すると、当たり前のように隣に座って来たのはアランだった。
そしてまた放送が流れる。
「魔法会についての講師会議が長引いてます。生徒の皆さまは各自自習をしておいてください」
「嘘やん。せっかく週に一度の特別講師様の授業やのに」
アランはため息混じりに文句を言う。
そんなに楽しみにしてたんだ。
腕や耳に付いた数々のアクセサリーを見てから、つい口を開く。
「アランって意外と勤勉家だよね」
アランはこの学園に来て半月ほどしか経っていない。
それなのに、もう教科書の内容をほとんど理解しているらしい。
以前、試しに問題を出してみたら全問正解だった。
ここに来る前はT大の医学部に一発合格し、在学していた、という噂は嘘じゃないのかもしれない。
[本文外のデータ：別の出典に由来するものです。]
(** ** Administrative operations *)

Definition admin (cfg : APIConfig) (p : option Publisher) (index op : string) (body : reader) : M W Reply :=
  match p with
  | None => mret (fail 501 "this coordinator has no publisher")
  | Some p =>
      if negb (bool_decide (op ∈ [OpCreateIndex; OpDeleteIndex; OpSetMapping])) then mret (fail 400 "unknown operation")
      else match ReadAll (MaxBytesReader body (MaxBody cfg)) with
           | Err e => mret (fail 400 (err_text e))
           | Ok text =>
               match (if decide (TrimSpace text = "") then Ok None
                      else match parse_json text with Some v => Ok (Some v) | None => Err (errors_New "the body is not valid JSON") end) with
               | Err e => mret (fail 400 (err_text e))
               | Ok data =>
                   let msg := NewAdmin index op data in
                   match Decode (Some (Encode msg)) with
                   | Err e => mret (fail 400 (err_text e))
                   | Ok _ =>
                       r ← try (Publish Marshal p msg);
                       match r with
                       | Err e => mret (fail (if errors_Is e ErrBackpressure then 503 else 500) (err_text e))
                       | Ok _ => mret (MkReply 202 [] (BMessage "accepted"))
                       end
                   end
               end
           end
  end.
End ingest.

(** ** Splitting *)

Section spec.
Context {B D N : Type} `{!Bolt B D, !Clock N, !Stream N}.
Context (parse_json : string → option json) (Marshal : json → res string).
#[local] Abbreviation W := (world N D).
#[local] Set Default Proof Using "Type".

Definition total_size (g : list docLine) : Z := foldr (λ d n, dsize d + n) 0 g.
(** What fits into one message. *)
Record good_message (cfg : APIConfig) (g : list docLine) : Prop := {
  gm_some : g ≠ [];
  gm_docs : Z.of_nat (length g) ≤ MaxDocsPerMessage cfg;
  gm_size : total_size g ≤ MaxMessageBytes cfg;
}.

Definition messages (groups : list (list docLine)) : list (list Wire.Doc) := (λ g : list docLine, doc <$> g) <$> groups.
Lemma messages_app a b : messages (a ++ b) = messages a ++ messages b.
Proof. apply fmap_app. Qed.
Lemma length_messages a : length (messages a) = length a.
Proof. apply length_fmap. Qed.

Lemma total_size_snoc g d : total_size (g ++ [d]) = total_size g + dsize d.
Proof. unfold total_size. induction g as [|x g IH]; simpl; lia. Qed.

Lemma split_docs_spec cfg ds : 1 ≤ MaxDocsPerMessage cfg → ∀ groups cur out,
  Forall (good_message cfg) groups → cur = [] ∨ good_message cfg cur → cur ++ ds ≠ [] →
  split_docs cfg ds (messages groups) (doc <$> cur) (total_size cur) = Some out →
  ∃ groups', out = messages groups' ∧ Forall (good_message cfg) groups' ∧ concat groups' = concat groups ++ cur ++ ds.
Proof.
  intros Hmax. induction ds as [|d ds IH]; intros groups cur out Hg Hc Hne H; cbn [split_docs] in H.
  { injection H as <-. exists (groups ++ [cur]). rewrite messages_app, concat_app. simpl. rewrite !app_nil_r in *.
    split_and!; [done| |done]. apply Forall_app. split; [done|]. constructor; [|done]. by destruct Hc. }
  destruct (MaxMessageBytes cfg <? dsize d) eqn:Ebig; [done|]. apply Z.ltb_ge in Ebig.
  assert (good_message cfg [d]) as Hd by (split; [done|simpl; lia|simpl; lia]).
  destruct (negb (bool_decide (doc <$> cur = [])) && _) eqn:Efull.
  - destruct Hc as [->|Hc]; [done|].
    change [doc d] with (doc <$> [d]) in H. replace (dsize d) with (total_size [d]) in H by (simpl; lia).
    change [doc <$> cur] with (messages [cur]) in H. rewrite <- messages_app in H.
    apply IH in H as (groups' & -> & Hg' & E); [|by apply Forall_app; split; [done|constructor]|by right|done].
    exists groups'. split_and!; [done|done|]. rewrite E, concat_app. simpl. by rewrite app_nil_r, <- !(assoc_L (++)).
  - change [doc d] with (doc <$> [d]) in H. rewrite <- fmap_app, <- total_size_snoc in H.
    apply IH in H as (groups' & -> & Hg' & E); [|done| |by destruct cur].
    + exists groups'. split_and!; [done|done|]. by rewrite E, <- !(assoc_L (++)).
    + right. destruct Hc as [->|Hc]; [done|]. apply andb_false_iff in Efull as [Efull|Efull].
      { apply negb_false_iff, bool_decide_eq_true_1, fmap_nil_inv in Efull. by destruct (gm_some _ _ Hc). }
      apply orb_false_iff in Efull as [E1 E2]. apply Z.leb_gt in E1. apply Z.ltb_ge in E2. rewrite length_fmap in E1.
      split; [by destruct cur|rewrite length_app; simpl; lia|rewrite total_size_snoc; lia].
Qed.

(** Documents of a request with a key have names of their own. *)
Lemma build_docs_named key i os ds : key ≠ "" → build_docs Marshal key i os = Ok ds → Forall (λ d, doc_ID (doc d) ≠ "") ds.
Proof.
  intros Hk. revert i ds. induction os as [|[o|] os IH]; intros i ds H; cbn [build_docs] in H; [injection H as <-; constructor| |done].
  destruct (name_object key i o) as [id o'] eqn:En. apply res_bind_Ok in H as (raw & _ & H).
  apply res_bind_Ok in H as (ds' & Hds & H). injection H as <-. constructor; [|by eapply IH]. simpl.
  unfold name_object in En. rewrite (bool_decide_eq_false_2 (key = "")) in En by done.
  assert (∀ id0 (o0 : obj), (if bool_decide (id0 = "") && negb false then key +:+ "-" +:+ FormatUint i else id0, o0) = (id, o') → id ≠ "") as Hi.
  { intros id0 o0. case_bool_decide as E0; simpl; intros [= <- <-]; [|done]. by destruct key. }
  destruct (obj_get "_id" o) as [[]|]; try by apply Hi in En. case_decide; by apply Hi in En.
Qed.
Lemma build_docs_length key i os ds : build_docs Marshal key i os = Ok ds → length ds = length os.
Proof.
  revert i ds. induction os as [|[o|] os IH]; intros i ds H; cbn [build_docs] in H; [by injection H as <-| |done].
  destruct (name_object key i o) as [id o']. apply res_bind_Ok in H as (raw & _ & H).
  apply res_bind_Ok in H as (ds' & Hds & H). injection H as <-. simpl. f_equal. by eapply IH.
Qed.
Lemma parseDocs_ok body ct key ds : parseDocs parse_json Marshal body ct key = Ok ds →
  ds ≠ [] ∧ (key ≠ "" → Forall (λ d, doc_ID (doc d) ≠ "") ds).
Proof.
  unfold parseDocs. intros (os & _ & H)%res_bind_Ok. destruct os as [|o os]; [done|]. split.
  - apply build_docs_length in H. by destruct ds.
  - intros Hk. by eapply build_docs_named.
Qed.

Lemma stamp_named id ds : Forall (λ d, doc_ID d ≠ "") ds → stamp id ds = ds.
Proof.
  intros H. unfold stamp. apply list_eq. intros i. rewrite list_lookup_imap.
  destruct (ds !! i) as [d|] eqn:E; [|done]. simpl. rewrite decide_False; [done|].
  rewrite Forall_forall in H. by eapply H, list_elem_of_lookup_2.
Qed.

(** ** Publishing *)

(** Each of these was accepted by the publisher, one after the other. *)
Inductive published (p : Publisher) (index : string) : list (list Wire.Doc) → W → W → Prop :=
| published_nil w : published p index [] w w
| published_cons b bs w w1 w2 : PublishDocs Marshal p index b w = (Ok (), w1) →
    published p index bs w1 w2 → published p index (b :: bs) w w2.

Definition count_docs {A} (bs : list (list A)) : Z := Z.of_nat (length (concat bs)).

Lemma publish_batches_spec p index bs : ∀ i acc w r w', publish_batches Marshal p index bs i acc w = (r, w') →
  (r = Ok (MkReply 202 [] (BAccepted (acc + count_docs bs) (i + Z.of_nat (length bs)))) ∧ published p index bs w w') ∨
  ∃ sent b rest w1 e, bs = sent ++ b :: rest ∧ published p index sent w w1 ∧
    PublishDocs Marshal p index b w1 = (Err e, w') ∧
    r = Ok (MkReply (publish_error e).1 (publish_error e).2 (BPart (err_text e) (acc + count_docs sent) (i + Z.of_nat (length sent)))).
Proof.
  induction bs as [|b bs IH]; intros i acc w r w' H; cbn [publish_batches] in H.
  { injection H as <- <-. left. unfold count_docs. simpl. rewrite !Z.add_0_r. split; [done|constructor]. }
  apply try_inv in H as (x & w1 & Hp & H). destruct x as [[]|e].
  - apply IH in H as [[-> Hpub]|(sent & b' & rest & w2 & e & -> & Hpub & He & ->)].
    + left. split; [|by econstructor]. unfold count_docs. simpl. rewrite length_app. do 3 f_equal; lia.
    + right. exists (b :: sent), b', rest, w2, e. split_and!; [done|by econstructor|done|].
      unfold count_docs. simpl. rewrite length_app. do 3 f_equal; lia.
  - destruct (publish_error e) as [c hs] eqn:Ee. injection H as <- <-. right. exists [], b, bs, w, e.
    split_and!; [done|constructor|done|]. unfold count_docs. simpl. by rewrite Ee, !Z.add_0_r.
Qed.

(** C14: a request that is refused has put nothing into the stream; one whose
    documents are read is split into messages that fit, in the order of the documents and
    without loss; when it is accepted all of them were published, and otherwise the answer
    says how many of the first were. With a key, the documents have names, so the messages
    of a second attempt are those of the first. *)
Theorem ingest_exact cfg p index key ct body w r w' : 1 ≤ MaxDocsPerMessage cfg →
  ingest parse_json Marshal cfg p index key ct body w = (r, w') →
  ∃ rep, r = Ok rep ∧
  ((∃ text, rbody rep = BError text ∧ (code rep = 400 ∨ code rep = 413 ∨ code rep = 501) ∧ w' = w) ∨
   ∃ pub docs groups, p = Some pub ∧ parseDocs parse_json Marshal (MaxBytesReader body (MaxBody cfg)) ct key = Ok docs ∧
     concat groups = docs ∧ Forall (good_message cfg) groups ∧
     (key ≠ "" → ∀ g id, g ∈ groups → stamp id (doc <$> g) = doc <$> g) ∧
     let n := Z.of_nat (length docs) in
     ((code rep = 202 ∧ rbody rep = BAccepted n (Z.of_nat (length groups)) ∧ published pub index (messages groups) w w') ∨
      ∃ sent g rest w1 e, groups = sent ++ g :: rest ∧ published pub index (messages sent) w w1 ∧
        PublishDocs Marshal pub index (doc <$> g) w1 = (Err e, w') ∧ code rep ≠ 202 ∧
        rbody rep = BPart (err_text e) (count_docs sent) (Z.of_nat (length sent)))).
Proof.
  intros Hmax H. unfold ingest in H.
  assert (∀ c t (Q : Reply → Prop), (mret (fail c t) : M W Reply) w = (r, w') → c = 400 ∨ c = 413 ∨ c = 501 → ∃ rep, r = Ok rep ∧
    ((∃ text, rbody rep = BError text ∧ (code rep = 400 ∨ code rep = 413 ∨ code rep = 501) ∧ w' = w) ∨ Q rep)) as Hfail.
  { intros c t Q [= <- <-] Hc. eexists. split; [done|]. left. by exists t. }
  destruct p as [pub|]; [|eapply Hfail; [exact H|auto]].
  destruct (bad_index index); [eapply Hfail; [exact H|auto]|]. destruct (_ && _); [eapply Hfail; [exact H|auto]|].
  destruct (parseDocs _ _ _ _ _) as [docs|e] eqn:Ep; [|destruct (IsMaxBytesError e); (eapply Hfail; [exact H|auto])].
  apply parseDocs_ok in Ep as [Hne Hn].
  destruct (split_docs cfg docs [] [] 0) as [batches|] eqn:Es; [|eapply Hfail; [exact H|auto]].
  destruct (split_docs_spec cfg docs Hmax [] [] batches) as (groups & -> & Hg & Hcat); [constructor|by left|done|exact Es|].
  simpl in Hcat. apply publish_batches_spec in H as H'. clear Hfail H.
  assert (∀ l : list (list docLine), count_docs (messages l) = count_docs l) as Hcount.
  { intros l. unfold count_docs. f_equal. induction l as [|g l IH]; [done|]. simpl. by rewrite !length_app, length_fmap, IH. }
  assert (key ≠ "" → ∀ g id, g ∈ groups → stamp id (doc <$> g) = doc <$> g) as Hst.
  { intros Hk g id Hin. apply stamp_named, Forall_fmap. apply Forall_forall. intros d Hd. specialize (Hn Hk).
    rewrite Forall_forall in Hn. apply Hn. rewrite <- Hcat. apply list_elem_of_In, in_concat. exists g.
    by rewrite <- !list_elem_of_In. }
  destruct H' as [[-> Hpub]|(sent & b & rest & w1 & e & Eb & Hpub & He & ->)]; eexists; (split; [done|]); right;
    exists pub, docs, groups; (split_and!; [done..|]).
  - left. cbn [code rbody]. rewrite Hcount, length_messages. unfold count_docs. by rewrite Hcat.
  - right. apply fmap_app_inv in Eb as (sent' & rest' & -> & Eb & ->). destruct rest' as [|g rest']; [done|].
    injection Eb as -> ->. exists sent', g, rest', w1, e. cbn [code rbody]. rewrite Hcount, length_messages. split_and!; try done.
    unfold publish_error. by repeat case_match; simplify_eq.
Qed.
End spec.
しかも、OSAKAで大きな病院を開いている医者の家系なんだとか。
「今更?俺、なんでも知りたい派やねん」
アランはそう言うと、手を伸ばして私の髪をすくい上げる。
「シエルちゃんのことも」
耳元で甘い声が囁く。
不覚にも思わずドキっとして、慌てて耳を両手で隠す。
「ちょっと……!やめてよ!」
「ククッ、可愛いな~。そうやってすぐ赤くなるところとか」
「もう!からかわないで!」
「え~。だって、シエルちゃん本当に可愛いんやもん」
頬杖をつきながら、アランは愛おしそうな目で見てくる。
この人、毎日毎日、どんだけ私のこと可愛いって言えば気が済むの!?
こういうところが本当に苦手だ。